State welfare officials will now be reporting applicants for benefits who are not in this country legally to federal immigration officials.
A new policy made public Thursday says eligibility workers at the Department of Economic Security must file a report to Immigration and Customs Enforcement when anyone they are dealing with admits he or she is an illegal immigrant.
The policy also says the report must be filed when federal immigration officials provide "confirmed documentation'' that the applicant is not in the country legally. That also includes the results of computerized checks run by state workers of applicants through the federal government's computerized Systematic Alien Verification for Entitlements (SAVE) program.
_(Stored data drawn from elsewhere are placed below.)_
(** One turn of the loop of [parse_datetime_from_filename]: [None] stands
    for [continue], [Some] for the [return] at the end of the body.  The
    assignments to [hh] have no effect on the result and are left out. *)
Definition try_pattern (pat : Pattern) (stem : string)
  : option (string * option string) :=
  match re_match (rx pat) stem with
  | None => None
  | Some m =>
      let gd := groupdict (rx pat) m in
      match gd_get gd "date" with
      | None => None
      | Some date_raw0 =>
          if negb (truthy date_raw0) then None else
          (* Normalize date to YYYYMMDD *)
          let date_raw :=
            if contains_char "-" date_raw0 || contains_char "_" date_raw0 then
              match re_split (fun c => contains_char c "-_") date_raw0 with
              | [y; mo; d] => y ++ mo ++ d
              | _ => date_raw0
              end
            else date_raw0 in
          let time_raw1 : option string :=
            if gd_has gd "time" && truthy_opt (gd_get gd "time")
            then gd_get gd "time"
            else None in
          let time_raw2 : option string :=
            if negb (startswith "^(" (pattern pat))
               && gd_has gd "min" && gd_has gd "sec"
               && truthy_opt (gd_get gd "min") && truthy_opt (gd_get gd "sec")
            then
              match gd_get gd "time", gd_get gd "min", gd_get gd "sec" with
              | Some t, Some mi, Some se =>
                  if truthy t then Some (t ++ mi ++ se) else time_raw1
              | _, _, _ => time_raw1
              end
            else time_raw1 in
          (* Validate lengths *)
          if negb (String.length date_raw =? 8)%nat then None else
          let time_raw :=
            match time_raw2 with
            | Some t => if negb (String.length t =? 6)%nat then None else Some t
            | None => None
            end in
          Some (date_raw, time_raw)
      end
  end.

Fixpoint parse_loop (pats : list Pattern) (stem : string)
  : option string * option string :=
  match pats with
  | [] => (None, None)
  | pat :: rest =>
      match try_pattern pat stem with
      | Some (date_raw, time_raw) => (Some date_raw, time_raw)
      | None => parse_loop rest stem
      end
  end.

Definition parse_datetime_from_filename (name : string)
  : option string * option string :=
  parse_loop FILENAME_PATTERNS (stem name).
(** X8. A room in which nobody holds a number cannot be won: no move is
    accepted, whoever makes it, so every [makeMove] does one [lives--]
    (which takes exactly one life in the range in which the doubles count
    exactly) and the state is never [victory]. This is the room after a
    deal of nothing, and the room whose last holders have left. *)
Theorem no_cards_no_victory (moves : list (string * Z)) (room : GameRoom) :
  allHandsEmpty (players room) →
  (∀ p n, accepted p n room = false) ∧
  (state room ≠ Victory →
   let room' := makeMoves moves room in
   state room' ≠ Victory ∧ allHandsEmpty (players room') ∧
   lives room' = decrements (length moves) (lives room) ∧
   (lives room ≤ maxExact →
    - maxExact ≤ lives room - Z.of_nat (length moves) →
    lives room' = lives room - Z.of_nat (length moves))).
Proof.
  intros Hempty.
  assert (Hnone : ∀ r, allHandsEmpty (players r) →
                       ∀ p n, accepted p n r = false).
  { intros r Hr p n. apply not_true_is_false.
    intros (_ & P & HP & Hn & _)%accepted_iff.
    apply findPlayer_Some in HP as [HP _].
    rewrite (Hr P HP) in Hn. by apply elem_of_nil in Hn. }
  split; [by apply Hnone|].
  intros Hst room'.
  assert (Hmain : state room' ≠ Victory ∧ allHandsEmpty (players room') ∧
                  lives room' = decrements (length moves) (lives room)).
  { subst room'. revert room Hempty Hst.
    induction moves as [|[p n] moves IH];
      intros room Hempty Hst; cbn [makeMoves length decrements]; [done|].
    rewrite (makeMove_refused _ _ _ (Hnone room Hempty p n)).
    set (l1 := decrement (lives room)).
    set (room1 := if bool_decide (l1 ≤ 0)
                  then set_state GameOver (set_lives l1 room)
                  else set_lives l1 room).
    assert (H1 : allHandsEmpty (players room1) ∧ state room1 ≠ Victory ∧
                 lives room1 = l1)
      by (unfold room1; by destruct (bool_decide (l1 ≤ 0))).
    destruct H1 as (He1 & Hst1 & Hl1).
    destruct (IH room1 He1 Hst1) as (Hst' & He' & Hl').
    split; [done|]. split; [done|].
    by rewrite Hl', Hl1. }
  destruct Hmain as (Hst' & He' & Hl').
  split; [done|]. split; [done|]. split; [done|].
  intros Hhi Hlo. rewrite Hl'. by apply decrements_exact.
Qed.

(** X8, witness: the two players of [dealtNothingRoom] hold nothing; three
    moves take its three lives and the game is lost. *)
Lemma no_cards_no_victory_witness :
  accepted "s1" 1 dealtNothingRoom = false ∧
  state (makeMoves [("s1", 1); ("s2", 5); ("s1", 1)] dealtNothingRoom)
    ≠ Victory ∧
  lives (makeMoves [("s1", 1); ("s2", 5); ("s1", 1)] dealtNothingRoom) = 0.
Proof.
  destruct (no_cards_no_victory [("s1", 1); ("s2", 5); ("s1", 1)]
              dealtNothingRoom) as [Hnone Hrun].
  - intros p Hp. vm_compute in Hp.
    repeat (apply elem_of_cons in Hp as [->|Hp]; [done|]).
    by apply elem_of_nil in Hp.
  - split; [apply Hnone|].
    destruct Hrun as (Hst & _ & _ & Hexact); [vm_compute; discriminate|].
    split; [exact Hst|].
    rewrite Hexact; [reflexivity|vm_compute; discriminate
                    |vm_compute; discriminate].
Defined.

End WrongMoves.

Section Deals.

Lemma sampleLoop_nothing (fuel : nat) (raw : nat → Z) (range minNum total : Z) :
  total ≤ 0 → sampleLoop fuel raw 0 range minNum total [] = Some ([], 0%nat).
Proof.
  intros Hle. destruct fuel; simpl; by rewrite bool_decide_eq_false_2 by lia.
Qed.

Lemma distribute_nil (npp : Z) (playerCount : nat) :
  distribute npp playerCount [] = replicate playerCount [].
Proof.
  unfold distribute. generalize 0%nat.
  induction playerCount as [|k IH]; intros start; [done|].
  cbn [seq replicate]. rewrite fmap_cons. f_equal; [|apply IH].
  cbv zeta. by rewrite jsSlice_nil.
Qed.

Lemma assign_nothing (ps : list Player) :
  assignNumbers (replicate (length ps) []) ps = set_numbers [] <$> ps.
Proof.
  unfold assignNumbers. rewrite <- imap_const. apply imap_ext.
  intros i p Hp. simpl.
  by rewrite lookup_replicate_2 by (by eapply lookup_lt_Some).
Qed.

(** X9. A deal of nothing. When [players] x [numbersPerPlayer] is 0 or less
    (no seat, or a room configured with 0 or a negative number of numbers
    per player), [generateAllPlayerNumbers] draws nothing and returns one
    empty hand per player, and [initializeGame] puts the room in [playing]
    with all its lives, an empty timeline and every hand empty. *)
Theorem deal_of_nothing (fuel : nat) (raw : nat → Z) (room : GameRoom) :
  Z.of_nat (length (players room)) * numbersPerPlayer room ≤ 0 →
  generateAllPlayerNumbers fuel raw
    (mkGameConfig (maxLives room) (numbersPerPlayer room) 1 100)
    (length (players room)) = Returns (replicate (length (players room)) []) ∧
  initializeGame fuel raw room =
    (Returns tt,
     set_state Playing
       (set_lives (maxLives room)
          (set_timeline []
             (set_players (set_numbers [] <$> players room) room)))).
Proof.
  intros Hle.
  assert (Hgen : generateAllPlayerNumbers fuel raw
    (mkGameConfig (maxLives room) (numbersPerPlayer room) 1 100)
    (length (players room)) = Returns (replicate (length (players room)) [])).
  { unfold generateAllPlayerNumbers.
    cbn [cfg_numbersPerPlayer minNumber maxNumber]. cbv zeta.
    rewrite bool_decide_eq_false_2 by lia.
    rewrite sampleLoop_nothing by done. simpl. by rewrite distribute_nil. }
  split; [done|].
  pose proof (initializeGame_run fuel raw room) as Hrun.
  rewrite Hgen in Hrun. rewrite Hrun. unfold dealt.
  by rewrite assign_nothing.
Qed.
(** * Kanban board service: ordering, move and authorization core

    A shallow embedding of the FastAPI / SQLAlchemy application under
    [app/]: the ORM models ([app/models]), the CRUD helpers ([app/crud])
    and the endpoints ([app/api/v1/endpoints]), followed by the properties
    of the move / reorder protocol and of the ownership checks.

    Conventions.
    - A table is the list of its rows, in storage order.
    - A UUID is a 128-bit number, a [datetime] a number of ticks.
    - An ORM object is an [Instance]: the row as it was loaded
      ([committed_state]) and the current attribute values ([attrs]).
    - Endpoints run in the monad [DB]: a database session threaded through
      the calls, with a result that is a value, an [HTTPException] or an
      unhandled Python exception (HTTP 500).
    - What the sources leave to the database behind [DATABASE_URL] is a
      parameter, the [Engine]: the range of an [Integer] column, whether
      foreign keys are enforced, and what a negative LIMIT does. *)

From Stdlib Require Import ZArith NArith List String Bool Lia.
Import ListNotations.

Local Open Scope Z_scope.

(* ------------------------------------------------------------------ *)
(** * Basic data *)

Definition UUID := N.
Definition datetime := Z.

Definition uuid_eqb (a b : UUID) : bool := N.eqb a b.

Definition option_eq_dec {A} (dec : forall x y : A, {x = y} + {x <> y})
  (x y : option A) : {x = y} + {x <> y}.
Proof. decide equality. Defined.

(* ------------------------------------------------------------------ *)
(** * The database engine

    The models declare [position] as [Column(Integer)] and the schemas
    take any Python [int] for it; the endpoints pass [skip] and [limit]
    to the query as they come. What the database does with a number
    outside the column's range, with a dangling foreign key and with a
    negative LIMIT depends on the engine: the tests run on SQLite, the
    models are written for PostgreSQL. Either way the statement fails
    with an exception no endpoint catches. *)
Record Engine := mkEngine {
  integer_min : Z;          (* the least and the greatest value of an *)
  integer_max : Z;          (* [Integer] column                       *)
  foreign_keys : bool;      (* are FOREIGN KEY constraints enforced   *)
  negative_limit : bool     (* is a negative LIMIT or OFFSET accepted,
                               as no limit and no offset             *)
}.
Existing Class Engine.

(** SQLite through Python's [sqlite3]: 64-bit integers (a larger [int]
    is an [OverflowError]), foreign keys off unless a PRAGMA turns them
    on, a negative LIMIT is no limit. *)
Definition sqlite : Engine :=
  mkEngine (- 2 ^ 63) (2 ^ 63 - 1) false true.

(** PostgreSQL: [integer] is 32 bits, foreign keys are enforced, a
    negative LIMIT or OFFSET is an error. *)
Definition postgresql : Engine :=
  mkEngine (- 2 ^ 31) (2 ^ 31 - 1) true false.

(** The examples run on the engine of the test suite. *)
#[global] Existing Instance sqlite.

Definition integer_fits (E : Engine) (z : Z) : bool :=
  (integer_min E <=? z) && (z <=? integer_max E).

(** A number bound as the parameter of a LIMIT or an OFFSET: 64 bits on
    both engines. *)
Definition bigint_fits (z : Z) : bool :=
  (- 2 ^ 63 <=? z) && (z <=? 2 ^ 63 - 1).

(* ------------------------------------------------------------------ *)
(** * app/models *)

(** [models/user.py] *)
Module User.
Record t := mk {
    id : UUID;
    email : string;
    username : string;
    hashed_password : string;
    full_name : option string;
    is_active : bool;
    is_superuser : bool;
    created_at : datetime;
    updated_at : datetime
}.

Definition eq_dec (a b : t) : {a = b} + {a <> b}.
Proof.
    decide equality;
      auto using Z.eq_dec, N.eq_dec, string_dec, bool_dec, option_eq_dec.
Defined.

Definition set_email (u : t) (v : string) : t :=
    mk (id u) v (username u) (hashed_password u) (full_name u)
       (is_active u) (is_superuser u) (created_at u) (updated_at u).
Definition set_username (u : t) (v : string) : t :=
    mk (id u) (email u) v (hashed_password u) (full_name u)
       (is_active u) (is_superuser u) (created_at u) (updated_at u).
Definition set_hashed_password (u : t) (v : string) : t :=
    mk (id u) (email u) (username u) v (full_name u)
       (is_active u) (is_superuser u) (created_at u) (updated_at u).
Definition set_full_name (u : t) (v : option string) : t :=
    mk (id u) (email u) (username u) (hashed_password u) v
       (is_active u) (is_superuser u) (created_at u) (updated_at u).
Definition set_is_active (u : t) (v : bool) : t :=
    mk (id u) (email u) (username u) (hashed_password u) (full_name u)
       v (is_superuser u) (created_at u) (updated_at u).
(** [onupdate=func.now()] *)
Definition set_updated_at (u : t) (v : datetime) : t :=
    mk (id u) (email u) (username u) (hashed_password u) (full_name u)
       (is_active u) (is_superuser u) (created_at u) v.
End User.

(** [models/board.py] *)
Module Board.
Record t := mk {
    id : UUID;
    title : string;
    description : option string;
    owner_id : UUID;
    created_at : datetime;
    updated_at : datetime
}.

Definition eq_dec (a b : t) : {a = b} + {a <> b}.
Proof.
    decide equality;
      auto using Z.eq_dec, N.eq_dec, string_dec, option_eq_dec.
Defined.

Definition set_title (b : t) (v : string) : t :=
    mk (id b) v (description b) (owner_id b) (created_at b) (updated_at b).
Definition set_description (b : t) (v : option string) : t :=
    mk (id b) (title b) v (owner_id b) (created_at b) (updated_at b).
Definition set_updated_at (b : t) (v : datetime) : t :=
    mk (id b) (title b) (description b) (owner_id b) (created_at b) v.
End Board.

(** [models/list.py], class [List] (the name [List] is taken by the
    Standard Library). *)
Module BList.
Record t := mk {
    id : UUID;
    title : string;
    position : Z;
    board_id : UUID;
    created_at : datetime;
    updated_at : datetime
}.

Definition eq_dec (a b : t) : {a = b} + {a <> b}.
Proof.
    decide equality; auto using Z.eq_dec, N.eq_dec, string_dec.
Defined.

Definition set_title (l : t) (v : string) : t :=
    mk (id l) v (position l) (board_id l) (created_at l) (updated_at l).
Definition set_position (l : t) (v : Z) : t :=
    mk (id l) (title l) v (board_id l) (created_at l) (updated_at l).
Definition set_updated_at (l : t) (v : datetime) : t :=
    mk (id l) (title l) (position l) (board_id l) (created_at l) v.
End BList.

(** [models/card.py] *)
Inductive PriorityEnum := LOW | MEDIUM | HIGH.

Definition PriorityEnum_eq_dec (a b : PriorityEnum) : {a = b} + {a <> b}.
Proof. decide equality. Defined.

Module Card.
Record t := mk {
    id : UUID;
    title : string;
    description : option string;
    position : Z;
    list_id : UUID;
    assigned_to_id : option UUID;
    due_date : option datetime;
    priority : option PriorityEnum;
    created_at : datetime;
    updated_at : datetime
}.

Definition eq_dec (a b : t) : {a = b} + {a <> b}.
Proof.
    decide equality;
      auto using Z.eq_dec, N.eq_dec, string_dec, option_eq_dec,
        PriorityEnum_eq_dec.
Defined.

Definition set_title (c : t) (v : string) : t :=
    mk (id c) v (description c) (position c) (list_id c) (assigned_to_id c)
       (due_date c) (priority c) (created_at c) (updated_at c).
Definition set_description (c : t) (v : option string) : t :=
    mk (id c) (title c) v (position c) (list_id c) (assigned_to_id c)
       (due_date c) (priority c) (created_at c) (updated_at c).
Definition set_position (c : t) (v : Z) : t :=
    mk (id c) (title c) (description c) v (list_id c) (assigned_to_id c)
       (due_date c) (priority c) (created_at c) (updated_at c).
Definition set_list_id (c : t) (v : UUID) : t :=
    mk (id c) (title c) (description c) (position c) v (assigned_to_id c)
       (due_date c) (priority c) (created_at c) (updated_at c).
Definition set_assigned_to_id (c : t) (v : option UUID) : t :=
    mk (id c) (title c) (description c) (position c) (list_id c) v
       (due_date c) (priority c) (created_at c) (updated_at c).
Definition set_due_date (c : t) (v : option datetime) : t :=
    mk (id c) (title c) (description c) (position c) (list_id c)
       (assigned_to_id c) v (priority c) (created_at c) (updated_at c).
Definition set_priority (c : t) (v : option PriorityEnum) : t :=
    mk (id c) (title c) (description c) (position c) (list_id c)
       (assigned_to_id c) (due_date c) v (created_at c) (updated_at c).
Definition set_updated_at (c : t) (v : datetime) : t :=
    mk (id c) (title c) (description c) (position c) (list_id c)
       (assigned_to_id c) (due_date c) (priority c) (created_at c) v.
End Card.

(* ------------------------------------------------------------------ *)
(** * The database and the ORM session *)

(** The four tables of [Base.metadata]. *)
Record Store := mkStore {
  users : list User.t;
  boards : list Board.t;
  lists : list BList.t;
  cards : list Card.t
}.

Definition set_users (db : Store) (v : list User.t) : Store :=
  mkStore v (boards db) (lists db) (cards db).
Definition set_boards (db : Store) (v : list Board.t) : Store :=
  mkStore (users db) v (lists db) (cards db).
Definition set_lists (db : Store) (v : list BList.t) : Store :=
  mkStore (users db) (boards db) v (cards db).
Definition set_cards (db : Store) (v : list Card.t) : Store :=
  mkStore (users db) (boards db) (lists db) v.

Section Table.
Context {T : Type} (pk : T -> UUID).

(** [SELECT ... WHERE id = :id LIMIT 1] *)
Definition select_by_id (id : UUID) (rows : list T) : option T :=
  find (fun r => uuid_eqb (pk r) id) rows.

(** [UPDATE ... SET <columns of v> WHERE id = :id] *)
Definition update_where_id (id : UUID) (v : T) (rows : list T) : list T :=
  map (fun r => if uuid_eqb (pk r) id then v else r) rows.

(** [DELETE ... WHERE p] *)
Definition delete_where (p : T -> bool) (rows : list T) : list T :=
  filter (fun r => negb (p r)) rows.

(** [ForeignKey("<table>.id")]: the row an id refers to is there; a
    nullable column may hold no id. *)
Definition references (rows : list T) (id : UUID) : bool :=
  match select_by_id id rows with
  | Some _ => true
  | None => false
  end.

Definition references_or_null (rows : list T) (id : option UUID) : bool :=
  match id with
  | Some id => references rows id
  | None => true
  end.

(** [.offset(skip).limit(limit)]: [None] when the engine refuses the
    statement. *)
Definition page (E : Engine) (skip limit : Z) (rows : list T)
  : option (list T) :=
  if negb (bigint_fits skip && bigint_fits limit) then None
  else if ((skip <? 0) || (limit <? 0)) && negb (negative_limit E) then None
  else
    let rest := skipn (Z.to_nat skip) rows in
    Some (if limit <? 0 then rest else firstn (Z.to_nat limit) rest).
End Table.

(** An ORM object attached to the session: the row as loaded and the
    attribute values the Python code reads and assigns. *)
Record Instance (T : Type) := mkInstance {
  committed_state : T;
  attrs : T
}.
Arguments mkInstance {T} _ _.
Arguments committed_state {T} _.
Arguments attrs {T} _.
But the policy does not require any reports to be filed if someone walks away without benefits because that person did not provide proper documentation.
The move follows legislative approval in August of new laws designed to tighten up who can get public benefits.
A 2004 voter-approved law was billed as closing the door on these benefits to anyone who could not prove legal residency. But a legal interpretation of that initiative by Attorney General Terry Goddard, as implemented by then-Gov. Janet Napolitano, confined that prohibition to only certain programs.
Sen. Russell Pearce, R-Mesa, said this new law, which took effect last week, closes those loopholes and ensures that the law covers every service paid for by Arizona taxpayers.
At the most basic level, the new law spells out what documents are acceptable as proof of legal residency. It also adds a requirement for a sworn affidavit from applicants.
But the big change is what Pearce said is an enforceable requirement to report any illegal immigrant who applies for any state or local public benefits.
That provision has teeth: Any state or local worker who fails to report "discovered violations'' of federal immigration law can be prosecuted. The penalty for failing to comply with the law includes up to four months in jail and a $750 fine.
The law also applies that same penalty to any supervisor who is complicit.
"We are making it clear to all our staff that they have to follow state and federal law,'' said DES spokesman Steve Meissner, including this new measure. He said the new policy will give "clear guidance'' to eligibility workers about what actions trigger a "discovered violation'' of federal immigration law and what they are supposed to do about it.
Meissner said the new law clears up some "ambiguity'' about what benefits require proof of legal presence in this country.
For example, he said there were questions whether someone needed to provide such proof to collect unemployment benefits. Despite that, Meissner said, DES eligibility workers had asked for documentation from applicants for these payments.
This new law, he said, erases any doubts that DES can demand the documents and turn away those who do not provide them.